> [Task goal]: Looking at the entries, how many lines hold the word "then"? State the number by itself.

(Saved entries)
○ ○ ○ ○
(** * bgpmon: session/stream subsystem and module runtime

    A shallow embedding of the parts of bgpmon that its specification makes
    claims about, followed by the properties proved of them.

    Programs:
    - [Hijack]: the hijack task's event test and counting loop
      (package modules, hijack module);
    - [Periodic]: the periodic daemon's scheduling loop
      (package modules, periodic module);
    - [Go], [sql]: errors, panics, [fmt.Sprintf], and the contract of Go's
      database/sql that the executor relies on;
    - [Executor]: the operation dictionary and the executor (package db);
    - [Util]: the insert buffer and the worker pool of package util;
    - [Stream], [Session]: write streams and sessions (package db, the
      session code in db/stream_test.go);
    - [Runtime]: one session with one write stream as a system of
      goroutines that meet on unbuffered channels;
    - [Scenario], [ScenarioMore]: concrete sessions, requests and runs;
    - [HijackRun]: the hijack task as a whole, from its options to its
      report;
    - [StreamTest]: the helper of db/stream_test.go that writes a file to
      a stream;
    - [RuntimeMore], [Derived]: further invariants of the running stream
      and the notions that the further properties are stated with.

    Properties: [HijackFacts], [PeriodicFacts], [ExecutorFacts],
    [SessionFacts], [StreamFacts], [TxFacts], [RuntimeFacts]; then
    [PeriodicMore], [HijackMore], [StreamTestFacts], [ExecutorMore],
    [StreamMore], [SessionMore], [RuntimeMoreFacts].

    Go's [int] values are modelled as [Z], strings as [string], slices as
    lists, maps as [gmap], a [nil] error as [None], and a select loop as a
    function of the events that the loop receives. *)

From Stdlib Require Import ZArith String Ascii List Bool Lia.
From stdpp Require Import base tactics option list strings gmap fin_maps pretty.

Open Scope string_scope.
Open Scope list_scope.

(* ===================================================================== *)
(** * The hijack task (package modules)                                   *)
(* ===================================================================== *)

Module Hijack.

(** [db.Entity] and [db.Capture], with the fields the task reads. *)
Record Entity := mkEntity {
  Name : string;
  Email : string;
  OwnedOrigins : list Z;
  OwnedPrefixes : list string
}.

Record Capture := mkCapture {
  Advertized : list string;
  ASPath : list Z
}.

(** The inner loop of [isEvent]: [true] when some step of the path equals
    [as_], which is where the source returns [false]. *)
Fixpoint pathHas (as_ : Z) (path : list Z) : bool :=
  match path with
  | [] => false
  | asStep :: rest => if (asStep =? as_)%Z then true else pathHas as_ rest
  end.

(** The outer loop of [isEvent], over the entity's owned origins. *)
Fixpoint isEventFrom (origins : list Z) (path : list Z) : bool :=
  match origins with
  | [] => true
  | as_ :: rest => if pathHas as_ path then false else isEventFrom rest path
  end.

Definition isEvent (ent : Entity) (cap : Capture) : bool :=
  isEventFrom (OwnedOrigins ent) (ASPath cap).

(** The read loop of [Run]: [msgCt] and [events] after the capture stream
    has yielded [caps]. *)
Fixpoint scanFrom (ent : Entity) (caps : list Capture) (msgCt events : nat)
  : nat * nat :=
  match caps with
  | [] => (msgCt, events)
  | cap :: rest =>
      let msgCt' := S msgCt in
      if isEvent ent cap then scanFrom ent rest msgCt' (S events)
      else scanFrom ent rest msgCt' events
  end.

Definition scan (ent : Entity) (caps : list Capture) : nat * nat :=
  scanFrom ent caps 0 0.

End Hijack.

(* ===================================================================== *)
(** * The periodic daemon (package modules)                               *)
(* ===================================================================== *)

Module Periodic.

Definition error := string.
Definition optMap := gmap string string.

(** What the select statement of [Run] receives: the daemon's cancel
    signal, or a tick of the ticker together with what
    [server.RunModule] returns when it is invoked at that tick. *)
Inductive event :=
| Cancel
| Tick (res : option error).

Definition failed (ev : event) : bool :=
  match ev with Tick (Some _) => true | _ => false end.

Definition isTick (ev : event) : bool :=
  match ev with Tick _ => true | Cancel => false end.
○ ○ ○ ○
> [Final answer]: 4